(** X8. A line that does not start with the header mark, read where a
    header is expected, is passed over: the file gives the records it
    gives without that line. *)
Theorem orphan_line_skipped (line : string) (rest : list string) :
  line <> "" -> prefix "#" line = false ->
  read_records libm_pow (line :: rest) = read_records libm_pow rest.
Proof.
  intros Hne Hp. destruct (read_records_total libm_pow rest) as [out Hout].
  rewrite Hout. unfold read_records in *.
  assert (T : turn libm_pow (line :: rest) [] = Ok (Some (rest, []))).
  { unfold turn. cbn [readline].
    destruct (String.eqb_spec line ""); [contradiction|].
    rewrite Hp. reflexivity. }
  rewrite (parse_loop_step _ _ _ _ _ T).
  apply (parse_loop_more libm_pow (S (List.length rest))); [exact Hout|].
  simpl. lia.
Qed.

End WithPow.

(** *** Instances *)

Lemma no_header_no_frame_witness :
  parse_igra_soundings (fun x _ => x) lines_without_header
  = Some (Raise KeyError).
Proof.
  assert (V : Forall (fun l => prefix "#" l = false) lines_without_header)
    by (repeat constructor).
  exact (proj2 (no_header_no_frame (fun x _ => x) lines_without_header V)).
Defined.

----------------------------------------

■ **The problem**: Extract the full listing and reproduce each line exactly.

■ **Task solution**:
(** X8. A line that does not start with the header mark, read where a
    header is expected, is passed over: the file gives the records it
    gives without that line. *)
Theorem orphan_line_skipped (line : string) (rest : list string) :
  line <> "" -> prefix "#" line = false ->
  read_records libm_pow (line :: rest) = read_records libm_pow rest.
Proof.
  intros Hne Hp. destruct (read_records_total libm_pow rest) as [out Hout].
  rewrite Hout. unfold read_records in *.
  assert (T : turn libm_pow (line :: rest) [] = Ok (Some (rest, []))).
  { unfold turn. cbn [readline].
    destruct (String.eqb_spec line ""); [contradiction|].
    rewrite Hp. reflexivity. }
  rewrite (parse_loop_step _ _ _ _ _ T).
  apply (parse_loop_more libm_pow (S (List.length rest))); [exact Hout|].
  simpl. lia.
Qed.

End WithPow.

(** *** Instances *)

Lemma no_header_no_frame_witness :
  parse_igra_soundings (fun x _ => x) lines_without_header
  = Some (Raise KeyError).
Proof.
  assert (V : Forall (fun l => prefix "#" l = false) lines_without_header)
    by (repeat constructor).
  exact (proj2 (no_header_no_frame (fun x _ => x) lines_without_header V)).
Defined.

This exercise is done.